Model Router
Routing Architecture
The StackFlow Model Router is a middleware layer between the application and AI providers that intelligently selects the optimal model for each request. Routing decisions consider: task type, required quality level, cost budget remaining, provider health, and current latency. The router runs synchronously within the StackFlowAPI Lambda before each Bedrock API call.
- DynamoDB:
StackFlow_AIModelRoutertable with routing rules; PKrouterId, GSI onintentType - DynamoDB:
StackFlow_AIProviderrecords referenced by router rules must bestatus: active - Redis: Router decisions cached under
sf:router:{intentHash}with TTL 600s - Lambda Env Var:
MODEL_ROUTER_TABLE=StackFlow_AIModelRouterset inStackFlowAPI
Routing Rules
Routing rules are evaluated in priority order. The first matching rule determines the model selection. Rules can match on request metadata (task_type, priority, source_module), context (user role, tenant plan), and system state (budget usage, provider health).
{
"routing_rules": [
{
"priority": 1,
"name": "P1 Incident Triage - High Quality",
"condition": {"task_type": "incident_triage", "incident_priority": "P1"},
"model": "claude-3-sonnet",
"provider": "bedrock",
"max_tokens": 4096
},
{
"priority": 2,
"name": "Classification Tasks - Fast & Cheap",
"condition": {"task_type": "classification"},
"model": "claude-3-haiku",
"provider": "bedrock",
"max_tokens": 512
},
{
"priority": 3,
"name": "Complex Analysis - Opus",
"condition": {"task_type": "rca_analysis", "complexity": "high"},
"model": "claude-3-opus",
"provider": "bedrock",
"max_tokens": 8192
},
{
"priority": 999,
"name": "Default",
"condition": {},
"model": "claude-3-haiku",
"provider": "bedrock",
"max_tokens": 2048
}
]
}
Cost Optimization
The model router tracks daily and monthly token spend per tenant. As the daily budget approaches 80%, the router automatically downgrades requests to cheaper models (Haiku instead of Sonnet) while logging the downgrade for review.
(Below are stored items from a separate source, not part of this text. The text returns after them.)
(** [struct VSscrn] (Screens/vsdata.h) of a screen with attributes in the
    scrollback. [captureRN] is the field of [VSscreens[VSIwn]], [store] the heap
    its lines live in, [skip] the field of [RSlocal[VSIwn]], [session] the
    session of the screen if it has one ([findbyVS]), [drawn] what was asked of
    the drawing code and of the system. *)
Record VSscrn := mkVSscrn {
  vtemulation : Z; vteightbits : Z; scrntop : Z; buftop : Z; vistop : Z; linest : list Z;
  lines : Z; maxlines : Z; numlines : Z; allwidth : Z; maxwidth : Z; savelines : Z; forcesave : Z;
  possibleForce : Z; ESscroll : Z; lattrib : Z; attrib : Z; x : Z; y : Z; Px : Z; Py : Z;
  Pattrib : Z; lastchar : Z; DECAWM : Z; DECCKM : Z; DECPAM : Z; DECORG : Z; DECCM : Z; G0 : Z;
  G1 : Z; charset : Z; IRM : Z; escflg : Z; top : Z; bottom : Z; Rtop : Z; Rbottom : Z; Rleft : Z;
  Rright : Z; parmptr : Z; prredirect : Z; ignoreBeeps : Z; linesjumped : Z; jumpScroll : Z;
  disableCursor : Z; parms : bytes; tabs : bytes; escflags : Z; trincount : Z; trinx : Z;
  trintag : Z; trinbuf : bytes; tempstr : bytes; qprint : Z; printqueued : Z; prbuf : Z; prbuf2 : Z;
  captureRN : Z; store : heap; skip : Z; session : option window; drawn : list drawing
}.

(** The record rebuilt from its fields, from which the setters are derived. *)
Definition eta_VSscrn (vs : VSscrn) : VSscrn :=
  mkVSscrn (vtemulation vs) (vteightbits vs) (scrntop vs) (buftop vs) (vistop vs) (linest vs) (lines vs)
    (maxlines vs) (numlines vs) (allwidth vs) (maxwidth vs) (savelines vs) (forcesave vs)
    (possibleForce vs) (ESscroll vs) (lattrib vs) (attrib vs) (x vs) (y vs) (Px vs) (Py vs)
    (Pattrib vs) (lastchar vs) (DECAWM vs) (DECCKM vs) (DECPAM vs) (DECORG vs) (DECCM vs) (G0 vs)
    (G1 vs) (charset vs) (IRM vs) (escflg vs) (top vs) (bottom vs) (Rtop vs) (Rbottom vs)
    (Rleft vs) (Rright vs) (parmptr vs) (prredirect vs) (ignoreBeeps vs) (linesjumped vs)
    (jumpScroll vs) (disableCursor vs) (parms vs) (tabs vs) (escflags vs) (trincount vs)
    (trinx vs) (trintag vs) (trinbuf vs) (tempstr vs) (qprint vs) (printqueued vs) (prbuf vs)
    (prbuf2 vs) (captureRN vs) (store vs) (skip vs) (session vs) (drawn vs).

Ltac derive_setter proj :=
  let e := eval cbv beta delta [eta_VSscrn] in (fun vs : VSscrn => eta_VSscrn vs) in
  lazymatch e with
  | fun vs => @?body vs =>
    exact (fun (f : _ -> _) (vs : VSscrn) =>
      ltac:(let b := eval cbv beta in (body vs) in
            lazymatch eval pattern (proj vs) in b with
            | ?g _ => let r := eval cbv beta in (g (f (proj vs))) in exact r
            end))
  end.

#[export] Instance set_vtemulation : Setter vtemulation := ltac:(derive_setter vtemulation).
#[export] Instance set_vteightbits : Setter vteightbits := ltac:(derive_setter vteightbits).
#[export] Instance set_maxlines : Setter maxlines := ltac:(derive_setter maxlines).
#[export] Instance set_allwidth : Setter allwidth := ltac:(derive_setter allwidth).
#[export] Instance set_forcesave : Setter forcesave := ltac:(derive_setter forcesave).
#[export] Instance set_jumpScroll : Setter jumpScroll := ltac:(derive_setter jumpScroll).
#[export] Instance set_ignoreBeeps : Setter ignoreBeeps := ltac:(derive_setter ignoreBeeps).
#[export] Instance set_session : Setter session := ltac:(derive_setter session).
#[export] Instance set_scrntop : Setter scrntop := ltac:(derive_setter scrntop).
#[export] Instance set_buftop : Setter buftop := ltac:(derive_setter buftop).
#[export] Instance set_vistop : Setter vistop := ltac:(derive_setter vistop).
#[export] Instance set_linest : Setter linest := ltac:(derive_setter linest).
#[export] Instance set_lines : Setter lines := ltac:(derive_setter lines).
#[export] Instance set_numlines : Setter numlines := ltac:(derive_setter numlines).
#[export] Instance set_maxwidth : Setter maxwidth := ltac:(derive_setter maxwidth).
#[export] Instance set_savelines : Setter savelines := ltac:(derive_setter savelines).
#[export] Instance set_possibleForce : Setter possibleForce := ltac:(derive_setter possibleForce).
#[export] Instance set_ESscroll : Setter ESscroll := ltac:(derive_setter ESscroll).
#[export] Instance set_lattrib : Setter lattrib := ltac:(derive_setter lattrib).
#[export] Instance set_attrib : Setter attrib := ltac:(derive_setter attrib).
#[export] Instance set_x : Setter x := ltac:(derive_setter x).
#[export] Instance set_y : Setter y := ltac:(derive_setter y).
#[export] Instance set_Px : Setter Px := ltac:(derive_setter Px).
#[export] Instance set_Py : Setter Py := ltac:(derive_setter Py).
#[export] Instance set_Pattrib : Setter Pattrib := ltac:(derive_setter Pattrib).
#[export] Instance set_lastchar : Setter lastchar := ltac:(derive_setter lastchar).
#[export] Instance set_DECAWM : Setter DECAWM := ltac:(derive_setter DECAWM).
#[export] Instance set_DECCKM : Setter DECCKM := ltac:(derive_setter DECCKM).
#[export] Instance set_DECPAM : Setter DECPAM := ltac:(derive_setter DECPAM).
#[export] Instance set_DECORG : Setter DECORG := ltac:(derive_setter DECORG).
#[export] Instance set_DECCM : Setter DECCM := ltac:(derive_setter DECCM).
#[export] Instance set_G0 : Setter G0 := ltac:(derive_setter G0).
#[export] Instance set_G1 : Setter G1 := ltac:(derive_setter G1).
#[export] Instance set_charset : Setter charset := ltac:(derive_setter charset).
#[export] Instance set_IRM : Setter IRM := ltac:(derive_setter IRM).
#[export] Instance set_escflg : Setter escflg := ltac:(derive_setter escflg).
#[export] Instance set_top : Setter top := ltac:(derive_setter top).
#[export] Instance set_bottom : Setter bottom := ltac:(derive_setter bottom).
#[export] Instance set_Rtop : Setter Rtop := ltac:(derive_setter Rtop).
#[export] Instance set_Rbottom : Setter Rbottom := ltac:(derive_setter Rbottom).
#[export] Instance set_Rleft : Setter Rleft := ltac:(derive_setter Rleft).
#[export] Instance set_Rright : Setter Rright := ltac:(derive_setter Rright).
#[export] Instance set_parmptr : Setter parmptr := ltac:(derive_setter parmptr).
#[export] Instance set_prredirect : Setter prredirect := ltac:(derive_setter prredirect).
#[export] Instance set_linesjumped : Setter linesjumped := ltac:(derive_setter linesjumped).
#[export] Instance set_disableCursor : Setter disableCursor := ltac:(derive_setter disableCursor).
#[export] Instance set_parms : Setter parms := ltac:(derive_setter parms).
#[export] Instance set_tabs : Setter tabs := ltac:(derive_setter tabs).
#[export] Instance set_escflags : Setter escflags := ltac:(derive_setter escflags).
#[export] Instance set_trincount : Setter trincount := ltac:(derive_setter trincount).
#[export] Instance set_trinx : Setter trinx := ltac:(derive_setter trinx).
#[export] Instance set_trintag : Setter trintag := ltac:(derive_setter trintag).
#[export] Instance set_trinbuf : Setter trinbuf := ltac:(derive_setter trinbuf).
#[export] Instance set_tempstr : Setter tempstr := ltac:(derive_setter tempstr).
#[export] Instance set_qprint : Setter qprint := ltac:(derive_setter qprint).
#[export] Instance set_printqueued : Setter printqueued := ltac:(derive_setter printqueued).
#[export] Instance set_prbuf : Setter prbuf := ltac:(derive_setter prbuf).
#[export] Instance set_prbuf2 : Setter prbuf2 := ltac:(derive_setter prbuf2).
#[export] Instance set_captureRN : Setter captureRN := ltac:(derive_setter captureRN).
#[export] Instance set_store : Setter store := ltac:(derive_setter store).
#[export] Instance set_skip : Setter skip := ltac:(derive_setter skip).
#[export] Instance set_drawn : Setter drawn := ltac:(derive_setter drawn).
At 95% daily budget, only critical requests (P1 triage, active copilot sessions) are processed; non-critical tasks are queued.
Latency vs Quality Tradeoffs
Different use cases have different latency tolerances. The AI Copilot requires low latency (<2 seconds for first token) to maintain conversational feel. Background tasks like article generation can tolerate 10-30 seconds. The router uses streaming for interactive use cases and batch processing for background tasks, selecting models accordingly.
Router Metrics
Router metrics are visible in AI → Observability → Model Router. Key metrics include: requests per model, cache hit rate, downgrade frequency, fallback activation count, and cost per task type. These metrics help optimize routing rules and identify opportunities for cost reduction.